* Exercise directions
The entries below contain a line with "if (length (plain_entries" and a line with "Next Obligation. intros c". Quote exactly those two lines and all lines between them.

_ _ _ _ _

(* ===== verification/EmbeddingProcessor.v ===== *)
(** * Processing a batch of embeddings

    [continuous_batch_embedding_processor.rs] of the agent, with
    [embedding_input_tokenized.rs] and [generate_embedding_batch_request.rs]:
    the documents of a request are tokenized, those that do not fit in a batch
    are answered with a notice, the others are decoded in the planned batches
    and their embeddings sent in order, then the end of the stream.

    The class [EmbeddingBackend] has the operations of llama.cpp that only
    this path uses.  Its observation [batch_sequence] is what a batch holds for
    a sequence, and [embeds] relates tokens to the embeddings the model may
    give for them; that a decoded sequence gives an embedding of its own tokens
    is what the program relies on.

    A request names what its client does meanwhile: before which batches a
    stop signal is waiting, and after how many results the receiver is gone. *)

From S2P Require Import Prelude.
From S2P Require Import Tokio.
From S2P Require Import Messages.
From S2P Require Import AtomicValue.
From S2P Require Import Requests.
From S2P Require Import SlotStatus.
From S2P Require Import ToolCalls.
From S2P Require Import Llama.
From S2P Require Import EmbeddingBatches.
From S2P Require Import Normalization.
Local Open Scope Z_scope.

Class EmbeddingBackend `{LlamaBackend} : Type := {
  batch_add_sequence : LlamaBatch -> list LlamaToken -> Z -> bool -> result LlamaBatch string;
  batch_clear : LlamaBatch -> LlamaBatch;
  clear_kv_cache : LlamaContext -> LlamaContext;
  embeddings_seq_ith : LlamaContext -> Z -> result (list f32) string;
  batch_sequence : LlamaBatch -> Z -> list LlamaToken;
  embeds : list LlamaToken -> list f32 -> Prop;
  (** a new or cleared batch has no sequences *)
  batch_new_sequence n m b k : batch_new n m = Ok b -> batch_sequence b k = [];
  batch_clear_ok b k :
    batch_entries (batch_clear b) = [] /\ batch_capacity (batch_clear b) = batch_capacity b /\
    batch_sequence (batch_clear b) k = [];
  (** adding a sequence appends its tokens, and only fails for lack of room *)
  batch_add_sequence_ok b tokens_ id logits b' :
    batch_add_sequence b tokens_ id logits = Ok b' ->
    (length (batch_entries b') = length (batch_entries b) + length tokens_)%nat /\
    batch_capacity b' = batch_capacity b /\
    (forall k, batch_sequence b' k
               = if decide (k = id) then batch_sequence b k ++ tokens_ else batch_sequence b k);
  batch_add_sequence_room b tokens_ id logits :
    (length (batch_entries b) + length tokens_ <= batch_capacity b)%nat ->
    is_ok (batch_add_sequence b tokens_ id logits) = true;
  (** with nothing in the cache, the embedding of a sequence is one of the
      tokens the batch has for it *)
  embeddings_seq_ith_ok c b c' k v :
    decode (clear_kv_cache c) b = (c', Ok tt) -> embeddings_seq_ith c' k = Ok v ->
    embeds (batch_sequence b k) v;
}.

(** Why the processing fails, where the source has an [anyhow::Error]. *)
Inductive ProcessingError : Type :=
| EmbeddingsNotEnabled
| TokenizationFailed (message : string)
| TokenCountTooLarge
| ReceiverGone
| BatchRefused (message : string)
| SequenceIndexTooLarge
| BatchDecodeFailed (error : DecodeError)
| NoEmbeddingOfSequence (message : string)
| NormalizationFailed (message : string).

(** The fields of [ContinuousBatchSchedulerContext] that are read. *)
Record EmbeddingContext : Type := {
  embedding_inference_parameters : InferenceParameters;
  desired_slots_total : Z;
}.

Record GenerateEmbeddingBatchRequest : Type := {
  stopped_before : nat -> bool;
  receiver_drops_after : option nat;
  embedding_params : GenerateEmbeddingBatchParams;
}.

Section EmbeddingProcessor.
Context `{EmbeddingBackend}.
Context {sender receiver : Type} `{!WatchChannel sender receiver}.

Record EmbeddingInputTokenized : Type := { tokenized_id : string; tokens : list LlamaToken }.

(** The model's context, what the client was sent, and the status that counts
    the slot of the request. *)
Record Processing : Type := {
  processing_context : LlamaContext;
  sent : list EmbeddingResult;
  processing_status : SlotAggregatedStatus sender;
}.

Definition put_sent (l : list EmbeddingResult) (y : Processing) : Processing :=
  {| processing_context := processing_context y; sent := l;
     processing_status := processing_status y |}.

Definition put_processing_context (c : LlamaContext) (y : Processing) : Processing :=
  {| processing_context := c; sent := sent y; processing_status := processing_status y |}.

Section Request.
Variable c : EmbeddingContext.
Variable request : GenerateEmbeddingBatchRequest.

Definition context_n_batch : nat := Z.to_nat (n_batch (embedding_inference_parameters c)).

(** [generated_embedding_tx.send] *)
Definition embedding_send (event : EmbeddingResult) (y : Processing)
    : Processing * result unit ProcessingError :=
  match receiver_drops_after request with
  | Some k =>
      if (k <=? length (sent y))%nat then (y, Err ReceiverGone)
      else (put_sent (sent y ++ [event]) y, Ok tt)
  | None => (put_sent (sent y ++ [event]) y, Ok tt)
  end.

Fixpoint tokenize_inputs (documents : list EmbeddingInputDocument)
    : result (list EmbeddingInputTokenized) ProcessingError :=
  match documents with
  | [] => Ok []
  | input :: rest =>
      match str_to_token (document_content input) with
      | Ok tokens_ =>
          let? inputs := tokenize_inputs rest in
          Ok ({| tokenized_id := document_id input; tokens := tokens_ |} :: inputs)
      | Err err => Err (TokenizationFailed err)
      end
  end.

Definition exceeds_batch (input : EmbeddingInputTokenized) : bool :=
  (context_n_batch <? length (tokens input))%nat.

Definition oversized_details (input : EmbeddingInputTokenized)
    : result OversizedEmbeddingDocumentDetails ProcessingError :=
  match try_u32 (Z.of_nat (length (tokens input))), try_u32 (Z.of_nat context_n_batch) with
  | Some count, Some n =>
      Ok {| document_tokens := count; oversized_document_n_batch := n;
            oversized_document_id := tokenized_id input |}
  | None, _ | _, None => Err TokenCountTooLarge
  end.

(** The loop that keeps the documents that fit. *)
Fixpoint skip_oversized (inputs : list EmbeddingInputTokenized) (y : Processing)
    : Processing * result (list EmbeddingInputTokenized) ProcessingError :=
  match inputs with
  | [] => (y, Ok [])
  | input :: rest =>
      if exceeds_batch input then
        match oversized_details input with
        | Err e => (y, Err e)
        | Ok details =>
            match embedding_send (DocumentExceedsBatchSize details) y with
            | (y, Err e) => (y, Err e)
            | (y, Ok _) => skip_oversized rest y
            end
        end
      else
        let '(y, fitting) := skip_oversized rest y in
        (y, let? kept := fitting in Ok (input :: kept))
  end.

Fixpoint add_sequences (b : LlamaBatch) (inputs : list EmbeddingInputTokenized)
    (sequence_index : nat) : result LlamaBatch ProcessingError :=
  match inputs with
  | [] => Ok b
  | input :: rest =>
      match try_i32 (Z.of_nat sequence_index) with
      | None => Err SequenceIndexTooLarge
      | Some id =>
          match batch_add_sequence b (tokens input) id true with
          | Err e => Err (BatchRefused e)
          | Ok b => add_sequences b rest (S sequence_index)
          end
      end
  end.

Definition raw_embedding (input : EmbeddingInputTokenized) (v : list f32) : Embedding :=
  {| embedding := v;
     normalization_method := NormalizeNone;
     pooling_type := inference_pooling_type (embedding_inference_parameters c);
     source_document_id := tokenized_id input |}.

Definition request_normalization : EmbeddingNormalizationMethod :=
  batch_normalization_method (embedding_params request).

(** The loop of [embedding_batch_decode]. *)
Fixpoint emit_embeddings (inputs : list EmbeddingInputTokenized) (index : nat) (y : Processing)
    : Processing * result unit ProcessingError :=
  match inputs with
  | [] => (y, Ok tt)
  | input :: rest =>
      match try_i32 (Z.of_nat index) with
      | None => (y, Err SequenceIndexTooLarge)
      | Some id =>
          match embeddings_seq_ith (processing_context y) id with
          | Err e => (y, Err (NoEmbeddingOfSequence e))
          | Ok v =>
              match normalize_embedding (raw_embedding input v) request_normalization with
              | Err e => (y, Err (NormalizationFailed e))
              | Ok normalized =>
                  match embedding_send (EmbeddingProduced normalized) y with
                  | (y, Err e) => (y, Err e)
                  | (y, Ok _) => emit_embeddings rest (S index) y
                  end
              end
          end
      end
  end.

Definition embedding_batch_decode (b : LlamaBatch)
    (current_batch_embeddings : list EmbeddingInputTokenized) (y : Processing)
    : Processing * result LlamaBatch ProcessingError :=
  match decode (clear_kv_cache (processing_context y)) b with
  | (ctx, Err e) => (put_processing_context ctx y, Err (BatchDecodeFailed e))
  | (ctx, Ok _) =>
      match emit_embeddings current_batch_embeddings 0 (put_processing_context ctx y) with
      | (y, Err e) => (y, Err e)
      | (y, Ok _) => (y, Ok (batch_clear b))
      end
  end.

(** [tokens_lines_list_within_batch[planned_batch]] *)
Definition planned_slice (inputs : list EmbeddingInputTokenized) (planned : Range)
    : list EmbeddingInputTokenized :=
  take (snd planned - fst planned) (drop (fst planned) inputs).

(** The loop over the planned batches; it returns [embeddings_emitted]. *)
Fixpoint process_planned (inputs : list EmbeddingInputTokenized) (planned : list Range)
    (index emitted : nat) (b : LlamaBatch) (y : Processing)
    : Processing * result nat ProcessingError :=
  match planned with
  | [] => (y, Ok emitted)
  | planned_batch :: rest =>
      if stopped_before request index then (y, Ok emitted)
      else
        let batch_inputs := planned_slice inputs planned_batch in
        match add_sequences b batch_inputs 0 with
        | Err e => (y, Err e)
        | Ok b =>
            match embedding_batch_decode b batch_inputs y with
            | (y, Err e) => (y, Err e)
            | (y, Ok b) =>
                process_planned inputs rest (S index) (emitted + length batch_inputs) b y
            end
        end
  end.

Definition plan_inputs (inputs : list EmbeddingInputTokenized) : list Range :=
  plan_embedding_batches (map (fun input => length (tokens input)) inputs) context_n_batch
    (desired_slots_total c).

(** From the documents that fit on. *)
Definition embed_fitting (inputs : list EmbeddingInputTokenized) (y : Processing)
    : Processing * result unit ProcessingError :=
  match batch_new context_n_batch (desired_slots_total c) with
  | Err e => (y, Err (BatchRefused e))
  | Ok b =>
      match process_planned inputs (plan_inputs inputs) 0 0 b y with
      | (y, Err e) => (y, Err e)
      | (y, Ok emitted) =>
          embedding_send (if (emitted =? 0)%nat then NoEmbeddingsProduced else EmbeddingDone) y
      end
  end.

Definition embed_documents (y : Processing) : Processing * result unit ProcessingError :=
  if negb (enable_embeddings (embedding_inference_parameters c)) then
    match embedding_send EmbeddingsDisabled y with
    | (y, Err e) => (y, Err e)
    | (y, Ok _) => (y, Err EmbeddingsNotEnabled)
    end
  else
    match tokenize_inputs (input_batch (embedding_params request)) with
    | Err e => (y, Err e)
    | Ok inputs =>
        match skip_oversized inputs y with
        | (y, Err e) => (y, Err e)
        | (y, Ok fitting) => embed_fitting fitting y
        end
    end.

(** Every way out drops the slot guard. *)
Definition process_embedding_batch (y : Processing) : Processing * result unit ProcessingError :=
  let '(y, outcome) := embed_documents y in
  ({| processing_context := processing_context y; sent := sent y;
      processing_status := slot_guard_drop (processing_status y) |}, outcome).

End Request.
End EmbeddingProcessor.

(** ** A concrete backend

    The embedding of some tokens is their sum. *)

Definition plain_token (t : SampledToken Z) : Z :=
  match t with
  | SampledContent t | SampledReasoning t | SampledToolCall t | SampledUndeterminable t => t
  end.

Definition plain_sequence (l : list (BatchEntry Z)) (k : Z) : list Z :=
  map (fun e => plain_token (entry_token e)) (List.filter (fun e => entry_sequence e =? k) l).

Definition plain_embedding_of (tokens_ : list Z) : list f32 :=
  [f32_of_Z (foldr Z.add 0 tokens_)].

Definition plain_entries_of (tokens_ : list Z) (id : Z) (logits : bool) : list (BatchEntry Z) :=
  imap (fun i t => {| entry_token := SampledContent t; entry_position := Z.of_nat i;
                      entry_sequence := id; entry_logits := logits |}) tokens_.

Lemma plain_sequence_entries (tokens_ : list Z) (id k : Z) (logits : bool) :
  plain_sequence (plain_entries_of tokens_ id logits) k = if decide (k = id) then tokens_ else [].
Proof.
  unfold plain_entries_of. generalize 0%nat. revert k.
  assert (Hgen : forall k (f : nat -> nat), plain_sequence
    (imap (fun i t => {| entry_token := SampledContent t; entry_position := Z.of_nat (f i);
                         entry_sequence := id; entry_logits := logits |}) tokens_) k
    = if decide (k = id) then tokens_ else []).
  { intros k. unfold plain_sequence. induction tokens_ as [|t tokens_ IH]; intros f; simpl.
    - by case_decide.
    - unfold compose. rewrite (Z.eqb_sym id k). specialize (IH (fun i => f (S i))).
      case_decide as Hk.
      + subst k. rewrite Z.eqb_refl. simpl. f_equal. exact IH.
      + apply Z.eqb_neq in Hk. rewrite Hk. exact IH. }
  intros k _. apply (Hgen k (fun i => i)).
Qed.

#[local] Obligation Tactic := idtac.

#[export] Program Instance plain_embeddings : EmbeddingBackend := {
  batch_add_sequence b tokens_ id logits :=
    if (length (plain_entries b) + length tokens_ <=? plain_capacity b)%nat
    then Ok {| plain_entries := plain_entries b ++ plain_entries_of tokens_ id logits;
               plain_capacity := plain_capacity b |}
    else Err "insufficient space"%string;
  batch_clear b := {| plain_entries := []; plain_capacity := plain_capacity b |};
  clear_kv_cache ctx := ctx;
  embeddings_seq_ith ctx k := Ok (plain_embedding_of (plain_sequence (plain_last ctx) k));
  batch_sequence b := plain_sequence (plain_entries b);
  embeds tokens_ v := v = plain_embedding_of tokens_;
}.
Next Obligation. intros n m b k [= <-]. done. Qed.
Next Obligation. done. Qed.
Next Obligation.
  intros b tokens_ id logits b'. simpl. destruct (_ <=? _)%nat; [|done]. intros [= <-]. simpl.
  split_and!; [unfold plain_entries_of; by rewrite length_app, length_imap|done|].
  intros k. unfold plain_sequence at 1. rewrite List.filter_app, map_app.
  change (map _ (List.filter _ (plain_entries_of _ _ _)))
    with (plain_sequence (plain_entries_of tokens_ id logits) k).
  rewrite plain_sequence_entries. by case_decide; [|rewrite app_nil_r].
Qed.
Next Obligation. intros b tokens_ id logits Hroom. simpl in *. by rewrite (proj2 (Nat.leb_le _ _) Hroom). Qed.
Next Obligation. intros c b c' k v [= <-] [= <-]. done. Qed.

_ _ _ _ _

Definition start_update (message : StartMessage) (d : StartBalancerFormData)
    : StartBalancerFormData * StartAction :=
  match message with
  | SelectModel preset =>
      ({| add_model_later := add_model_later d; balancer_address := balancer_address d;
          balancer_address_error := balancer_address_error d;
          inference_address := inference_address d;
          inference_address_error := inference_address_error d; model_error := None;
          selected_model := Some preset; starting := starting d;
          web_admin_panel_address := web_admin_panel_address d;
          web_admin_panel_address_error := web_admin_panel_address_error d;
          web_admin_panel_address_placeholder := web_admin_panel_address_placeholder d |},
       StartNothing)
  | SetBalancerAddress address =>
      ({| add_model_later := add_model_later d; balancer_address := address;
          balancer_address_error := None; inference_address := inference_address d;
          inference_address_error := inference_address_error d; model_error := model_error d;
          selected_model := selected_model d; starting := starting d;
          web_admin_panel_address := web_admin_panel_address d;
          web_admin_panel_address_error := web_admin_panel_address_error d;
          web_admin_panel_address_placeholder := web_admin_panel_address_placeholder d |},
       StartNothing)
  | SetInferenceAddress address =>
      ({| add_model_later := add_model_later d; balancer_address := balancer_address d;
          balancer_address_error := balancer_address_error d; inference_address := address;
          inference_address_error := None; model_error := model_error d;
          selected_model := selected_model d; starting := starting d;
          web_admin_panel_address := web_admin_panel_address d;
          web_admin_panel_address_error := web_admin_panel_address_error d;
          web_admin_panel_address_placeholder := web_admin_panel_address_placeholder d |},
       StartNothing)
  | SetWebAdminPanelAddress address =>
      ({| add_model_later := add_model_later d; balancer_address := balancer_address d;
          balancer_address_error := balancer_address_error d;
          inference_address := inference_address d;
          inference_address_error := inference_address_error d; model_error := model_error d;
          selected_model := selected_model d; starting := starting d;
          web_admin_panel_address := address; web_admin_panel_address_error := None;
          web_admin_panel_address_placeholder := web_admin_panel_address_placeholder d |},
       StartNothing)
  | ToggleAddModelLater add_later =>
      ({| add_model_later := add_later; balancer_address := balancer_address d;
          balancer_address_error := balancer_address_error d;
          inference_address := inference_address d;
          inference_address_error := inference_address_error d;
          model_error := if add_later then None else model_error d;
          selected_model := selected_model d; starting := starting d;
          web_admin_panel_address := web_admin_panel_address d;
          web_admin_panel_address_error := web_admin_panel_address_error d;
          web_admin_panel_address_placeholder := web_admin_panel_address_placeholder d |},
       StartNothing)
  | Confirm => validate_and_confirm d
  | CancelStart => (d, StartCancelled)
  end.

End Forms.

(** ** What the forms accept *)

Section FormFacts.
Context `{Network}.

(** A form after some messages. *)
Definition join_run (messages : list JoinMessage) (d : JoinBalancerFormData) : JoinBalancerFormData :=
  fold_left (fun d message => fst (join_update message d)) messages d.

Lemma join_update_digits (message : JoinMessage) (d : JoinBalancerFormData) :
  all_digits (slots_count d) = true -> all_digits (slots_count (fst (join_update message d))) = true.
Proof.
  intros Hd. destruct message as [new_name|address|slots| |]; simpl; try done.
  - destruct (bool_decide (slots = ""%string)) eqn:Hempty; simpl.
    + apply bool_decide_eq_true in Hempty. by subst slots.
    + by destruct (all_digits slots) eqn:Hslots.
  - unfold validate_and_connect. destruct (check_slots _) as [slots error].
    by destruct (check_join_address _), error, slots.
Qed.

_ _ _ _ _

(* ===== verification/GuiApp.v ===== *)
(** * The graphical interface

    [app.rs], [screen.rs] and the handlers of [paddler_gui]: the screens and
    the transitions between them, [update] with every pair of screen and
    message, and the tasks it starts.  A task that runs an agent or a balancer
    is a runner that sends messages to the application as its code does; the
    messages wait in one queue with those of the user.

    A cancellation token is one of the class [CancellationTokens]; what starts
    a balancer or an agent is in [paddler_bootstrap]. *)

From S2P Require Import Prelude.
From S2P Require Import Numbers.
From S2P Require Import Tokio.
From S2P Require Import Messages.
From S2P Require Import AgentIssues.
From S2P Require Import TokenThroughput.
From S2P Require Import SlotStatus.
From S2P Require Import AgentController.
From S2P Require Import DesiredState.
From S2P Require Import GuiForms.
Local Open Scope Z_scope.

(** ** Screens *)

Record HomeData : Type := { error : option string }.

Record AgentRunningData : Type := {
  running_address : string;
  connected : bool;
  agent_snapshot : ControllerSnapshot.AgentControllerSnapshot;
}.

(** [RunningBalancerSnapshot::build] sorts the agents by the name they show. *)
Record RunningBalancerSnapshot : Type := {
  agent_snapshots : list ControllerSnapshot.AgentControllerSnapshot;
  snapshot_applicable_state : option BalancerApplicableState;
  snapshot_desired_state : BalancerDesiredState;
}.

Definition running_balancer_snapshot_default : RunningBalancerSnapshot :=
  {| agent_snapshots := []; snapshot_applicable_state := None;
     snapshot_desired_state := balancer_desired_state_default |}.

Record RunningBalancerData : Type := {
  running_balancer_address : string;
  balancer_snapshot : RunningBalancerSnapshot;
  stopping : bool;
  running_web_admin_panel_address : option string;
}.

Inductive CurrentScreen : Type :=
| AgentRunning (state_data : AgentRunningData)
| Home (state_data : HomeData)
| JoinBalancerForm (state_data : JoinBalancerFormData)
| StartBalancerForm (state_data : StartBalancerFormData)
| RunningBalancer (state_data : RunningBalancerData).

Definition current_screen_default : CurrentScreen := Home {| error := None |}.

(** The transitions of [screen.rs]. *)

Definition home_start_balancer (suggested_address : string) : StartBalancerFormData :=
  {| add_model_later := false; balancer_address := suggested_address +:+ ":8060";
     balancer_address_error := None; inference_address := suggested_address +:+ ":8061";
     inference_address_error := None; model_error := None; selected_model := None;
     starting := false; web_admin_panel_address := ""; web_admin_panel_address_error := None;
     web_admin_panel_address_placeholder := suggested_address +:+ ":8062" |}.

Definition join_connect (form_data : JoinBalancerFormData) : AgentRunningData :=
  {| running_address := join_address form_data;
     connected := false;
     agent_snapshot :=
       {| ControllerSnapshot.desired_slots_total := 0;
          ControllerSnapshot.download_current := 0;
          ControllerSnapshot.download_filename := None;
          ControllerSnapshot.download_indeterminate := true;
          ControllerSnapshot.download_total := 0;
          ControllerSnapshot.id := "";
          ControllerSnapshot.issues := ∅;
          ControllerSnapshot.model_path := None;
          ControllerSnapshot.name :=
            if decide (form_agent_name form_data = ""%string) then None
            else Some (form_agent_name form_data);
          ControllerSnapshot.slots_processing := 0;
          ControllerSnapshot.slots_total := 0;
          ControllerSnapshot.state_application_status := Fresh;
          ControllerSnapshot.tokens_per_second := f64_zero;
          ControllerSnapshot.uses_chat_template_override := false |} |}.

_ _ _ _ _

* Result of this exercise
    if (length (plain_entries b) + length tokens_ <=? plain_capacity b)%nat
    then Ok {| plain_entries := plain_entries b ++ plain_entries_of tokens_ id logits;
               plain_capacity := plain_capacity b |}
    else Err "insufficient space"%string;
  batch_clear b := {| plain_entries := []; plain_capacity := plain_capacity b |};
  clear_kv_cache ctx := ctx;
  embeddings_seq_ith ctx k := Ok (plain_embedding_of (plain_sequence (plain_last ctx) k));
  batch_sequence b := plain_sequence (plain_entries b);
  embeds tokens_ v := v = plain_embedding_of tokens_;
}.
Next Obligation. intros n m b k [= <-]. done. Qed.
Next Obligation. done. Qed.
Next Obligation.
  intros b tokens_ id logits b'. simpl. destruct (_ <=? _)%nat; [|done]. intros [= <-]. simpl.
  split_and!; [unfold plain_entries_of; by rewrite length_app, length_imap|done|].
  intros k. unfold plain_sequence at 1. rewrite List.filter_app, map_app.
  change (map _ (List.filter _ (plain_entries_of _ _ _)))
    with (plain_sequence (plain_entries_of tokens_ id logits) k).
  rewrite plain_sequence_entries. by case_decide; [|rewrite app_nil_r].
Qed.
Next Obligation. intros b tokens_ id logits Hroom. simpl in *. by rewrite (proj2 (Nat.leb_le _ _) Hroom). Qed.
Next Obligation. intros c b c' k v [= <-] [= <-]. done. Qed.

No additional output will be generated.